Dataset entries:
(* ===== verification/Frame.v ===== *)
(** * Frame: the normalised bus frame (src/src/frame.hpp)

    The [Frame] struct, its flag bits, the gap reasons, and the well-formedness
    of a value of that struct (each field within its machine width). *)

From S2P Require Import Prelude.

(** ** frame_flags *)
Definition kExtendedId : Z := Z.shiftl 1 0.
Definition kRemote : Z := Z.shiftl 1 1.
Definition kError : Z := Z.shiftl 1 2.
Definition kGap : Z := Z.shiftl 1 3.
Definition kEcho : Z := Z.shiftl 1 4.
Definition kReservedMask : Z := 0xE0.

Definition kMaxPayload : nat := 8.

(** ** GapReason

    A scoped enum over [uint8_t]: a value cast from a byte may be none of the
    three enumerators, which [unnamed_reason] stands for. *)
Inductive GapReason :=
  | kConsumerOverrun
  | kIngestLoss
  | kConsumerAbsent
  | unnamed_reason (v : Z).

#[export] Instance GapReason_eq_dec : EqDecision GapReason.
Proof. solve_decision. Defined.

Definition reason_to_u8 (r : GapReason) : Z :=
  match r with
  | kConsumerOverrun => 0
  | kIngestLoss => 1
  | kConsumerAbsent => 2
  | unnamed_reason v => v
  end.

Definition reason_of_u8 (v : Z) : GapReason :=
  if v =? 0 then kConsumerOverrun
  else if v =? 1 then kIngestLoss
  else if v =? 2 then kConsumerAbsent
  else unnamed_reason v.

Definition is_fault (r : GapReason) : bool := negb (bool_decide (r = kConsumerAbsent)).

Lemma reason_of_to r :
  match r with unnamed_reason v => ¬ (0 <= v <= 2) | _ => True end →
  reason_of_u8 (reason_to_u8 r) = r.
Proof. destruct r as [| | |v]; simpl; try done. intros. unfold reason_of_u8. split_ifs. Qed.

(** ** Frame *)
Record Frame := mkFrame {
  f_seq : Z;
  f_t_kernel_ns : Z;
  f_t_ingest_ns : Z;
  f_can_id : Z;
  f_src_id : Z;
  f_len : Z;
  f_flags : Z;
  f_reserved : Z;
  f_data : list Z
}.

#[export] Instance Frame_eq_dec : EqDecision Frame.
Proof. solve_decision. Defined.

(** [Frame f{}]: every field zero. *)
Definition frame_zero : Frame := mkFrame 0 0 0 0 0 0 0 0 (replicate 8 0).

#[export] Instance Frame_inhabited : Inhabited Frame := populate frame_zero.

Definition set_seq (s : Z) (f : Frame) : Frame :=
  mkFrame s (f_t_kernel_ns f) (f_t_ingest_ns f) (f_can_id f) (f_src_id f) (f_len f)
          (f_flags f) (f_reserved f) (f_data f).

(** A value the struct can hold. *)
Definition frame_wf (f : Frame) : Prop :=
  fits 64 (f_seq f) ∧ fits 64 (f_t_kernel_ns f) ∧ fits 64 (f_t_ingest_ns f) ∧
  fits 32 (f_can_id f) ∧ fits 8 (f_src_id f) ∧ fits 8 (f_len f) ∧
  fits 8 (f_flags f) ∧ fits 8 (f_reserved f) ∧
  length (f_data f) = 8%nat ∧ Forall is_byte (f_data f).

#[export] Instance is_byte_dec b : Decision (is_byte b).
Proof. unfold is_byte. apply _. Defined.

#[export] Instance frame_wf_dec f : Decision (frame_wf f).
Proof. unfold frame_wf. apply _. Defined.

(** A value whose record [decode_frame] accepts: no reserved flag bit, at most eight
    payload bytes. *)
Definition frame_acceptable (f : Frame) : Prop :=
  frame_wf f ∧ Z.land (f_flags f) kReservedMask = 0 ∧ f_len f <= 8.

#[export] Instance frame_acceptable_dec f : Decision (frame_acceptable f).
Proof. unfold frame_acceptable. apply _. Defined.

(** A value that may be sent: the wire format also wants its reserved byte zero. *)
Definition frame_sendable (f : Frame) : Prop := frame_acceptable f ∧ f_reserved f = 0.

#[export] Instance frame_sendable_dec f : Decision (frame_sendable f).
Proof. unfold frame_sendable. apply _. Defined.

Lemma frame_zero_wf : frame_wf frame_zero.
Proof. apply (bool_decide_unpack _). by vm_compute. Qed.

Lemma set_seq_wf s f : fits 64 s → frame_wf f → frame_wf (set_seq s f).
Proof. unfold frame_wf. simpl. tauto. Qed.

Lemma set_seq_acceptable s f : fits 64 s → frame_acceptable f → frame_acceptable (set_seq s f).
Proof. unfold frame_acceptable. intros Hs (H1 & H2 & H3). auto using set_seq_wf. Qed.

Lemma set_seq_sendable s f : fits 64 s → frame_sendable f → frame_sendable (set_seq s f).
Proof. intros Hs [H1 H2]. split; [by apply set_seq_acceptable|done]. Qed.

Lemma sendable_acceptable f : frame_sendable f → frame_acceptable f.
Proof. by intros []. Qed.

Lemma sendable_wf f : frame_sendable f → frame_wf f.
Proof. by intros [[]]. Qed.

Lemma set_seq_id f : set_seq (f_seq f) f = f.
Proof. by destruct f. Qed.

#[export] Hint Resolve frame_zero_wf set_seq_wf set_seq_acceptable set_seq_sendable sendable_acceptable sendable_wf : etg.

→ **What is expected**: All of the data above should be transcribed exactly.

→ **Problem solution**:
(* ===== verification/Frame.v ===== *)
(** * Frame: the normalised bus frame (src/src/frame.hpp)

    The [Frame] struct, its flag bits, the gap reasons, and the well-formedness
    of a value of that struct (each field within its machine width). *)

From S2P Require Import Prelude.

(** ** frame_flags *)
Definition kExtendedId : Z := Z.shiftl 1 0.
Definition kRemote : Z := Z.shiftl 1 1.
Definition kError : Z := Z.shiftl 1 2.
Definition kGap : Z := Z.shiftl 1 3.
Definition kEcho : Z := Z.shiftl 1 4.
Definition kReservedMask : Z := 0xE0.

Definition kMaxPayload : nat := 8.

(** ** GapReason

    A scoped enum over [uint8_t]: a value cast from a byte may be none of the
    three enumerators, which [unnamed_reason] stands for. *)
Inductive GapReason :=
  | kConsumerOverrun
  | kIngestLoss
  | kConsumerAbsent
  | unnamed_reason (v : Z).

#[export] Instance GapReason_eq_dec : EqDecision GapReason.
Proof. solve_decision. Defined.

Definition reason_to_u8 (r : GapReason) : Z :=
  match r with
  | kConsumerOverrun => 0
  | kIngestLoss => 1
  | kConsumerAbsent => 2
  | unnamed_reason v => v
  end.

Definition reason_of_u8 (v : Z) : GapReason :=
  if v =? 0 then kConsumerOverrun
  else if v =? 1 then kIngestLoss
  else if v =? 2 then kConsumerAbsent
  else unnamed_reason v.

Definition is_fault (r : GapReason) : bool := negb (bool_decide (r = kConsumerAbsent)).

Lemma reason_of_to r :
  match r with unnamed_reason v => ¬ (0 <= v <= 2) | _ => True end →
  reason_of_u8 (reason_to_u8 r) = r.
Proof. destruct r as [| | |v]; simpl; try done. intros. unfold reason_of_u8. split_ifs. Qed.

(** ** Frame *)
Record Frame := mkFrame {
  f_seq : Z;
  f_t_kernel_ns : Z;
  f_t_ingest_ns : Z;
  f_can_id : Z;
  f_src_id : Z;
  f_len : Z;
  f_flags : Z;
  f_reserved : Z;
  f_data : list Z
}.

#[export] Instance Frame_eq_dec : EqDecision Frame.
Proof. solve_decision. Defined.

(** [Frame f{}]: every field zero. *)
Definition frame_zero : Frame := mkFrame 0 0 0 0 0 0 0 0 (replicate 8 0).

#[export] Instance Frame_inhabited : Inhabited Frame := populate frame_zero.

Definition set_seq (s : Z) (f : Frame) : Frame :=
  mkFrame s (f_t_kernel_ns f) (f_t_ingest_ns f) (f_can_id f) (f_src_id f) (f_len f)
          (f_flags f) (f_reserved f) (f_data f).

(** A value the struct can hold. *)
Definition frame_wf (f : Frame) : Prop :=
  fits 64 (f_seq f) ∧ fits 64 (f_t_kernel_ns f) ∧ fits 64 (f_t_ingest_ns f) ∧
  fits 32 (f_can_id f) ∧ fits 8 (f_src_id f) ∧ fits 8 (f_len f) ∧
  fits 8 (f_flags f) ∧ fits 8 (f_reserved f) ∧
  length (f_data f) = 8%nat ∧ Forall is_byte (f_data f).

#[export] Instance is_byte_dec b : Decision (is_byte b).
Proof. unfold is_byte. apply _. Defined.

#[export] Instance frame_wf_dec f : Decision (frame_wf f).
Proof. unfold frame_wf. apply _. Defined.

(** A value whose record [decode_frame] accepts: no reserved flag bit, at most eight
    payload bytes. *)
Definition frame_acceptable (f : Frame) : Prop :=
  frame_wf f ∧ Z.land (f_flags f) kReservedMask = 0 ∧ f_len f <= 8.

#[export] Instance frame_acceptable_dec f : Decision (frame_acceptable f).
Proof. unfold frame_acceptable. apply _. Defined.

(** A value that may be sent: the wire format also wants its reserved byte zero. *)
Definition frame_sendable (f : Frame) : Prop := frame_acceptable f ∧ f_reserved f = 0.

#[export] Instance frame_sendable_dec f : Decision (frame_sendable f).
Proof. unfold frame_sendable. apply _. Defined.

Lemma frame_zero_wf : frame_wf frame_zero.
Proof. apply (bool_decide_unpack _). by vm_compute. Qed.

Lemma set_seq_wf s f : fits 64 s → frame_wf f → frame_wf (set_seq s f).
Proof. unfold frame_wf. simpl. tauto. Qed.

Lemma set_seq_acceptable s f : fits 64 s → frame_acceptable f → frame_acceptable (set_seq s f).
Proof. unfold frame_acceptable. intros Hs (H1 & H2 & H3). auto using set_seq_wf. Qed.

Lemma set_seq_sendable s f : fits 64 s → frame_sendable f → frame_sendable (set_seq s f).
Proof. intros Hs [H1 H2]. split; [by apply set_seq_acceptable|done]. Qed.

Lemma sendable_acceptable f : frame_sendable f → frame_acceptable f.
Proof. by intros []. Qed.

Lemma sendable_wf f : frame_sendable f → frame_wf f.
Proof. by intros [[]]. Qed.

Lemma set_seq_id f : set_seq (f_seq f) f = f.
Proof. by destruct f. Qed.

#[export] Hint Resolve frame_zero_wf set_seq_wf set_seq_acceptable set_seq_sendable sendable_acceptable sendable_wf : etg.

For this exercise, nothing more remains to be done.